Olumsuz kabul ettiğim ama aslında tavırlarını beğenmediğim, pek çoğunuzun tanıdığı 2 youtuber aslında. İsimlerini vermek istemiyorum. İkisi de aslında insanlara çok yardım etmenin peşindeymiş gibi görünüyor. 1. si benim mesleğimi kapsayan bir iş dalında çalıştığından onunla ilgili bir şey sorarak mailleştim. Üstün körü, yukardan bakan ve bana ne abicim ne yaparsan yap minvelinde bir cevap verdi. Belki de başından savmak için ama benim çok işime yarayacak birine yönlendirdi. Bu bile artı aslında.
İkincisi, her tür iş deneyimine helalinden olsun elimi kirletirim düsturuyla girişen bir arkadaş, benim de çok hoşuma gitmişti videoları ve yaptıkları. İş dalını ticarete vurup belki de hiç faydalanamayacak insanlar üzerinden para kazanmayı hedefleyen fakat girişimleri ardı ardına olumsuzlukla sonuçlanan bir youtuber e dönüştü. Türkiyeye gelip civciv çıktığı kabuğu beğenmez sözüne amin dedirtecek bir kaç video da burada çekti. Anlayan anlamıştır bunun da kim olduğunu.

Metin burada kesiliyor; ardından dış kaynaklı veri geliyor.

(** * ESP32 colour matching: calibration checks, settings and classifier

    A shallow embedding of the Python sources of the colour-matching
    project, followed by the properties proved about them:

    - [ColorMatcher]       color_matcher_server.py  (nearest Dulux colour)
    - [BlackCalibration]   test_black_calibration.py (black-level validation)
    - [MockServer]         mock_esp32_server.py     (device settings)
    - [BrightnessOptimizer] the LED feedback loop of the device firmware

    Python [int] is [Z]; Python [float] is the kernel's binary64 [float], so
    [math.sqrt], [/] and the comparisons are the IEEE 754 operations the
    interpreter runs; a [dict] is a [gmap] with string keys. *)

From Stdlib Require Import ZArith Floats Uint63 Lia Ascii String Reals.
From stdpp Require Import gmap strings list fin_maps pretty.

Open Scope Z_scope.

(* Decimal literals such as 87.2 denote the nearest binary64 value, as in
   Python. *)
Set Warnings "-inexact-float".

(* ===================================================================== *)
(** ** Python values and builtins *)
(* ===================================================================== *)

Module Py.
Lemma std_cols_nonzero (X : ndarray2 R) :
  (forall j, (j < shape1 X)%nat -> np.std (column 0 X j) <> 0) ->
  forall y, In y (std_cols X) -> y <> 0.
Proof.
  intros H y Hy. unfold std_cols, np.std_axis0 in Hy.
  apply in_map_iff in Hy as (j & <- & Hj). apply in_seq in Hj.
  apply H. lia.
Qed.

Lemma X_norm_checked_ok (X : ndarray2 R) :
  (forall j, (j < shape1 X)%nat -> np.std (column 0 X j) <> 0) ->
  X_norm_checked X = Ok (normalized X).
Proof.
  intros H.
  unfold X_norm_checked, np.subtract, np.divide_checked.
  rewrite broadcast_rows by apply mean_axis0_length.
  cbn [bind]. rewrite broadcast_rows by (cbn [shape1]; apply std_axis0_length).
  cbn [bind shape1 data]. rewrite !map_map.
  rewrite (sequence_all_ok _
             (fun row => np.zip_with Rdiv
                           (np.zip_with Rminus row (ave_cols X)) (std_cols X))).
  - reflexivity.
  - intros row _. apply zip_checked_div_ok, std_cols_nonzero, H.
Qed.

(** The guard is not idle: on an array with a row and a column of zero
    standard deviation, the guarded line raises. *)
Lemma X_norm_checked_raises (X : ndarray2 R) (j : nat) :
  wf X = true -> data X <> [] -> (j < shape1 X)%nat ->
  np.std (column 0 X j) = 0 ->
  X_norm_checked X = Raise ZeroDivisionError.
Proof.
  intros Hwf Hne Hj Hz.
  unfold X_norm_checked, np.subtract, np.divide_checked.
  rewrite broadcast_rows by apply mean_axis0_length.
  cbn [bind]. rewrite broadcast_rows by (cbn [shape1]; apply std_axis0_length).
  cbn [bind shape1 data]. rewrite !map_map.
  set (f := fun row => np.sequence
                (np.zip_with np.checked_div
                   (np.zip_with Rminus row (np.mean_axis0 X)) (np.std_axis0 X))).
  assert (Hrow : forall row, In row (data X) -> f row = Raise ZeroDivisionError).
  { intros row Hrow. unfold f. apply sequence_raises.
    - intros r Hr. unfold np.zip_with in Hr.
      apply in_map_iff in Hr as ([x y] & <- & _). cbn [fst snd].
      destruct (checked_div_cases x y) as [E|E]; rewrite E; eauto.
    - assert (Hlen : (j < length (np.zip_with Rminus row (np.mean_axis0 X)))%nat)
        by (rewrite zip_with_length, mean_axis0_length, (wf_rows X row Hwf Hrow); lia).
      assert (Hlen' : (j < length (np.std_axis0 X))%nat)
        by (rewrite std_axis0_length; exact Hj).
      assert (E : nth j (np.zip_with np.checked_div
                           (np.zip_with Rminus row (np.mean_axis0 X))
                           (np.std_axis0 X)) (Raise ZeroDivisionError)
                  = Raise ZeroDivisionError).
      { rewrite zip_with_nth with (da := 0) (db := 0) by assumption.
        rewrite std_axis0_nth by exact Hj. rewrite Hz.
        apply checked_div_zero. }
      rewrite <- E at 1. apply nth_In. rewrite zip_with_length. lia. }
  rewrite (sequence_raises (e := ZeroDivisionError)); [reflexivity| |].
  - intros r Hr. apply in_map_iff in Hr as (row & <- & Hin).
    right. now apply Hrow.
  - destruct (data X) as [|row rows]; [congruence|].
    cbn [map]. left. apply Hrow. now left.
Qed.

Lemma X_flat_raises : X_norm_checked X_flat = Raise ZeroDivisionError.
Proof.
  apply (@X_norm_checked_raises X_flat 0).
  - reflexivity.
  - discriminate.
  - unfold X_flat. cbn [shape1]. lia.
  - destruct (Req_dec_T (np.std (column 0 X_flat 0)) 0) as [E|N]; [exact E|].
    exfalso. apply std_nonzero_iff in N as (x & y & Hx & Hy & Nxy).
    unfold column, X_flat in Hx, Hy. simpl in Hx, Hy.
    destruct Hx as [<-|[<-|[]]], Hy as [<-|[<-|[]]]; now apply Nxy.
Qed.

Lemma X_small_std_nonzero (j : nat) :
  (j < shape1 X_small)%nat -> np.std (column 0 X_small j) <> 0.
Proof.
  intros Hj. apply std_nonzero_iff.
  destruct j as [|[|j]]; [| |unfold X_small in Hj; cbn [shape1] in Hj; lia].
  - exists 0, 2. unfold column, X_small. simpl. repeat split; auto; lra.
  - exists 1, 5. unfold column, X_small. simpl. repeat split; auto; lra.
Qed.
(** * The WoW 3.3.5a executable patcher (main.cpp), embedded and verified

    The program validates a target executable by its exact size, copies it
    to a sibling [.backup] file and overwrites fixed byte ranges through one
    global [std::fstream].  The embedding below follows main.cpp function by
    function.  The file system, the global stream and the behaviour of the
    device under the stream are explicit state; console output and every
    library call on the file system or on the stream are recorded as events,
    so that statements about the order of calls can be made.

    What the embedding takes from the C++ library rather than from
    main.cpp: a default-constructed [std::fstream] is closed and good;
    [operator!] is [fail()]; [seekp] on a closed stream and a short
    [write] set failbit and badbit; [fs::remove] of a missing file is not
    an error.  Whether the device accepts a copy, a removal, a renaming,
    a seek or a byte is not decided by the program: each such operation
    consumes one answer of [oracle].

    [wowExe] is a buffered stream: the program never sets a buffer of its
    own, never flushes, and never sets [unitbuf].  A byte that [write]
    hands to the stream is taken into the buffer, and the device sees it
    when the buffer is flushed, which the next [seekp] and [close] do.  A
    refusal of the device therefore never fails the [write] of the byte it
    concerns; it fails the [seekp] that follows.  The embedding keeps no
    buffer of its own.  Between a [write] and the flush that carries it
    the program does nothing that reaches the device, so [files] shows the
    file of the stream as it is once the buffer is flushed: a byte the
    device will take is stored when it is written, a byte the device will
    refuse is never stored, and the refusal waits at the head of [oracle]
    for the [seekp] that flushes.  The buffer is taken to be large enough
    for what is written between two flushes, see [buffer_room].

    The values written are bytes ([uint8_t], one byte per [write] in
    [writeBytesAt]); sizes and positions are integers of [Z], within the
    range of [std::streamoff] for every file the model can hold. *)

From Stdlib Require Import ZArith String.
From Stdlib.Strings Require Import Byte.
From stdpp Require Import base option list strings gmap.

Local Open Scope Z_scope.

(** ** Data model *)

(** A regular file: its bytes and whether the process may read or write it. *)
Record file : Type := File {
  data : list byte;
  readable : bool;
  writable : bool
}.

Definition fsize (f : file) : Z := Z.of_nat (length (data f)).

(** The state of [std::fstream wowExe]: the file it is bound to (when open),
    the two error bits of [std::ios_base::iostate] that [operator!] looks at,
    and the put position. *)
Record fstream : Type := Fstream {
  fd : option string;
  failbit : bool;
  badbit : bool;
  ppos : Z
}.

(** A default-constructed stream: closed, and in the good state. *)
Definition fresh_stream : fstream := Fstream None false false 0.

Genel olarak Amerikadaki youtuberler takipçi kasma ve 3- 5 yüz dolar elde etmeye gayret eden kişiler olarak görüyorum. İçlerinden gerçekten işe yarayan bilgi veren, ilgi çekebilecek ve eğlendirecek videolar üreten, bakın ben amerikada ne güzel sefa sürüyorum safsatasından uzak değerli içerik üreticiler de var.
Türk insanını genel olarak demokrat, namuslu ve Atatürkçü olarak niteliyorum. Ama işimize geldiği gibi davranmaktan büyük kısmımız çekinmiyoruz. O sebeple Amerikada Türklerle diyaloğumu çok kısıtlı tutmayı, hakettiğini ispat edebilen insanların dışında kimseye yol yordam öğretmek için çabalamamayı düşünüyorum. Yardım aldıktan sonra arkasını dönüp gidecek tiplerle işim olmayacak. Peki arkasını dönüp gitmeyecek de ne yapacak, her gün bana teşekkür mü edecek. Hayır, beklentim asla o değil. İşi düşmeden de, ayda yılda bir de olsa, bir telefon edip nasılsın diye sorsa yeter. Ya da ben nasılsın diye aradığımda acaba benden bir şey mi isteyecek diye garip bir şizofreniyle hareket etmesin yeter.